# Stored data entries

Lemma addToFront_spec s xs x :
  linked s xs → x ∉ xs → is_Some (heap s !! x) →
  linked (addToFront x s) (x :: xs) ∧ same s (addToFront x s).
Proof.
  intros Hl Hx Hpx. pose proof Hl as (Hc & Hnd & Hb).
  pose proof (chain_split _ _ None [] _ _ Hc) as [Hhead _]. cbn in Hhead. injection Hhead as Hhead.
  assert (s_tail s = None ↔ xs = []) as Htail.
  { pose proof Hc as Hc'. rewrite <- (app_nil_r (Some <$> xs)) in Hc'.
    pose proof (chain_split _ _ None _ _ _ Hc') as [_ Ht]. cbn in Ht. injection Ht as ->.
    destruct xs as [|y ys _] using rev_ind; [done|]. rewrite before_some_snoc.
    split; [done|]. by destruct ys. }
  set (n := after (Some <$> xs) None) in *.
  assert (n ∈ None :: (Some <$> xs)) as Hnin by apply (after_in None []).
  assert (∀ a, a ∈ None :: (Some <$> xs) → a ≠ Some x) as Hin.
  { intros a [->|(y & -> & Hy)%list_elem_of_fmap]%elem_of_cons; [done|]. by intros [= ->]. }
  set (s1 := write_next (Some x) n s).
  destruct (write_next_spec s (Some x) n) as (N1 & P1 & S1); [by apply present|]. fold s1 in N1, P1, S1.
  set (s2 := write_prev (Some x) None s1).
  destruct (write_prev_spec s1 (Some x) None) as (P2 & N2 & S2); [by apply (present_same s), present|].
  fold s2 in P2, N2, S2.
  set (s3 := write_next None (Some x) s2).
  destruct (write_next_spec s2 None (Some x)) as (N3 & P3 & S3); [by eexists|]. fold s3 in N3, P3, S3.
  set (s4 := write_prev n (Some x) s3).
  destruct (write_prev_spec s3 n (Some x)) as (P4 & N4 & S4).
  { apply (present_same s2); [done|]. apply (present_same s1); [done|]. apply (present_same s); [done|].
    by apply (linked_next_present _ xs). }
  fold s4 in P4, N4, S4.
  assert (addToFront x s = s4) as ->.
  { unfold addToFront. rewrite Hhead. fold (write_next (Some x) n s). fold s1.
    fold (write_prev (Some x) None s1). fold s2. change (s_head s2) with (s_head s). rewrite Hhead.
    unfold s4, s3. destruct n as [h|] eqn:En; cbn [write_prev write_next].
    - change (s_tail (set_head (Some x) (set_prev h (Some x) s2))) with (s_tail s).
      destruct (s_tail s) eqn:Et; [done|]. destruct Htail as [Htail _]. unfold n in En; by rewrite Htail in En.
    - change (s_tail (set_head (Some x) s2)) with (s_tail s).
      destruct xs; [|done]. by rewrite (proj2 Htail). }
  assert (same s s4) as HS by (do 3 (etrans; [done|]); done).
  split; [|done]. split_and!; [|by constructor|by apply (bounds_same s)].
  rewrite fmap_cons. apply (ring_insert (nxt s) (prv s) (nxt s4) (prv s4) None [] (Some x) (Some <$> xs)).
  - done.
  - by apply some_nodup.
  - intros Ha. by apply (Hin _ Ha).
  - split; cbn [before last default]; [rewrite N4, N3; by rewrite decide_True|].
    rewrite P4, P3, P2. rewrite decide_False by (intros E; by apply (Hin n)). by rewrite decide_True.
  - split; fold n; [rewrite N4, N3, N2, N1; by rewrite decide_False, decide_True|].
    rewrite P4. by rewrite decide_True.
  - intros a Ha Hne. cbn in Hne. rewrite N4, N3, N2, N1. rewrite decide_False by done.
    by rewrite decide_False by (by apply Hin).
  - intros a Ha Hne. fold n in Hne. rewrite P4, P3, P2, P1. rewrite decide_False by done.
    by rewrite decide_False by (by apply Hin).
Qed.

(** ** The map indexes exactly the nodes of the list *)
Definition keyOf s l : option K := (λ e, e.1.1) <$> data s l.

Definition indexed s xs : Prop :=
  (∀ k l, items s !! k = Some l ↔ l ∈ xs ∧ keyOf s l = Some k) ∧ size (items s) = length xs.

Definition ttl_ok s xs : Prop := linked s xs ∧ indexed s xs.

(** The entries, most recently used first. *)
Definition view s xs : list (K * V * time) := omap (data s) xs.

Lemma member_data s xs x : linked s xs → x ∈ xs → ∃ k v d, data s x = Some (k, v, d).
Proof.
  intros Hl Hx. pose proof (linked_next_present s xs (Some x) Hl) as Hp.
  destruct (proj2 (present_data s x)) as [[[k v] d] ?]; [|by eauto].
  apply present, Hp. right. apply list_elem_of_fmap. eauto.
Qed.

Lemma key_unique s xs x y k :
  ttl_ok s xs → x ∈ xs → y ∈ xs → keyOf s x = Some k → keyOf s y = Some k → x = y.
Proof.
  intros [_ [Hi _]] Hx Hy Ex Ey. assert (items s !! k = Some x) as E by (by apply Hi).
  assert (items s !! k = Some y) as E' by (by apply Hi). congruence.
Qed.

Lemma view_app s (l1 l2 : list nat) : view s (l1 ++ l2) = view s l1 ++ view s l2.
Proof. apply omap_app. Qed.

Lemma view_ext s s' xs : (∀ x, x ∈ xs → data s' x = data s x) → view s' xs = view s xs.
Proof.
  unfold view. induction xs as [|x xs IH]; intros Hx; [done|]. cbn [omap list_omap].
  rewrite Hx, IH; [done| |by left]. intros y Hy. apply Hx. by right.
Qed.

Lemma view_same s s' xs : same s s' → view s' xs = view s xs.
Proof. intros (D & _). apply view_ext. intros x _. apply D. Qed.

Lemma view_elem s xs k v d : (k, v, d) ∈ view s xs ↔ ∃ x, x ∈ xs ∧ data s x = Some (k, v, d).
Proof. unfold view. rewrite list_elem_of_omap. naive_solver. Qed.

(** Deleting a key from a list of entries. *)
Definition adel (k : K) (es : list (K * V * time)) : list (K * V * time) := filter (λ e, e.1.1 ≠ k) es.

Lemma view_without s (l1 l2 : list nat) x k v d :
  ttl_ok s (l1 ++ x :: l2) → data s x = Some (k, v, d) →
  view s (l1 ++ x :: l2) = view s l1 ++ (k, v, d) :: view s l2 ∧
  adel k (view s (l1 ++ x :: l2)) = view s (l1 ++ l2).
Proof.
  intros Hok Hx. destruct (linked_at _ _ _ _ (proj1 Hok)) as (Hx1 & Hx2 & _).
  assert (view s (l1 ++ x :: l2) = view s l1 ++ (k, v, d) :: view s l2) as E.
  { rewrite view_app. f_equal. unfold view. cbn [omap list_omap]. by rewrite Hx. }
  split; [done|]. rewrite E, view_app. unfold adel. rewrite filter_app, filter_cons_False by (intros Hf; by apply Hf).
  assert (∀ l, (∀ y, y ∈ l → y ∈ l1 ++ l2) → filter (λ e : K * V * time, e.1.1 ≠ k) (view s l) = view s l) as Hall.
  { intros l Hl. apply filter_all, Forall_forall. intros [[k' v'] d'] (y & Hy & Ey)%view_elem. cbn. intros ->.
    specialize (Hl _ Hy). assert (y = x) as ->.
    { apply (key_unique s (l1 ++ x :: l2) y x k Hok); [apply elem_skip; by right|apply elem_mid|..]; unfold keyOf;
        by rewrite ?Ey, ?Hx. }
    apply elem_of_app in Hl as [?|?]; done. }
  rewrite !Hall; [done|..]; intros y Hy; apply elem_of_app; tauto.
Qed.

Lemma adel_absent s xs k : indexed s xs → items s !! k = None → adel k (view s xs) = view s xs.
Proof.
  intros [Hi _] Hk. apply filter_all, Forall_forall. intros [[k' v] d] (x & Hx & E)%view_elem. cbn. intros ->.
  assert (items s !! k = Some x) as E'; [|congruence]. apply Hi. split; [done|]. unfold keyOf. by rewrite E.
Qed.

(** The key of a present item splits the list. *)
Lemma item_split s xs k x :
  ttl_ok s xs → items s !! k = Some x →
  ∃ l1 l2 v d, xs = l1 ++ x :: l2 ∧ data s x = Some (k, v, d).
Proof.
  intros [Hl [Hi _]] [Hx Hk]%Hi. destruct (member_data _ _ _ Hl Hx) as (k' & v & d & E).
  unfold keyOf in Hk. rewrite E in Hk. injection Hk as ->.
  apply list_elem_of_split in Hx as (l1 & l2 & ->). by exists l1, l2, v, d.
Qed.

Lemma linked_items s xs m : linked (set_items m s) xs ↔ linked s xs.
Proof.
  assert (∀ a, nxt (set_items m s) a = nxt s a) as En by (by intros []).
  assert (∀ a, prv (set_items m s) a = prv s a) as Ep by (by intros []).
  unfold linked. split; intros (Hc & Hnd & Hb); split_and!; try done; (eapply chain_frame; [..|exact Hc]);
    intros; by rewrite ?En, ?Ep.
Qed.

Lemma same_link_indexed s s' xs xs' :
  same s s' → indexed s xs → (∀ x, x ∈ xs' ↔ x ∈ xs) → length xs' = length xs → indexed s' xs'.
Proof.
  intros (D & _ & Hit & _) [Hi Hs] Hx Hlen. split; [|by rewrite Hit, Hs].
  intros k l. rewrite Hit, Hi, Hx. unfold keyOf. by rewrite D.
Qed.

(** The fields that list surgery leaves alone. *)
Definition kept s s' : Prop :=
  (∀ l, data s' l = data s l) ∧ newLoc s' = newLoc s ∧
  lastCleanup s' = lastCleanup s ∧ cleaning s' = cleaning s ∧ maxSize s' = maxSize s.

# WHAT YOU ARE ASKED TO DO
Look through the data above and return exactly the lines from the one that contains "l2 ∧ data s" to the one that contains "apply list_elem_of_split in", inclusive, with nothing else.

# TASK RESULT
  ∃ l1 l2 v d, xs = l1 ++ x :: l2 ∧ data s x = Some (k, v, d).
Proof.
  intros [Hl [Hi _]] [Hx Hk]%Hi. destruct (member_data _ _ _ Hl Hx) as (k' & v & d & E).
  unfold keyOf in Hk. rewrite E in Hk. injection Hk as ->.
  apply list_elem_of_split in Hx as (l1 & l2 & ->). by exists l1, l2, v, d.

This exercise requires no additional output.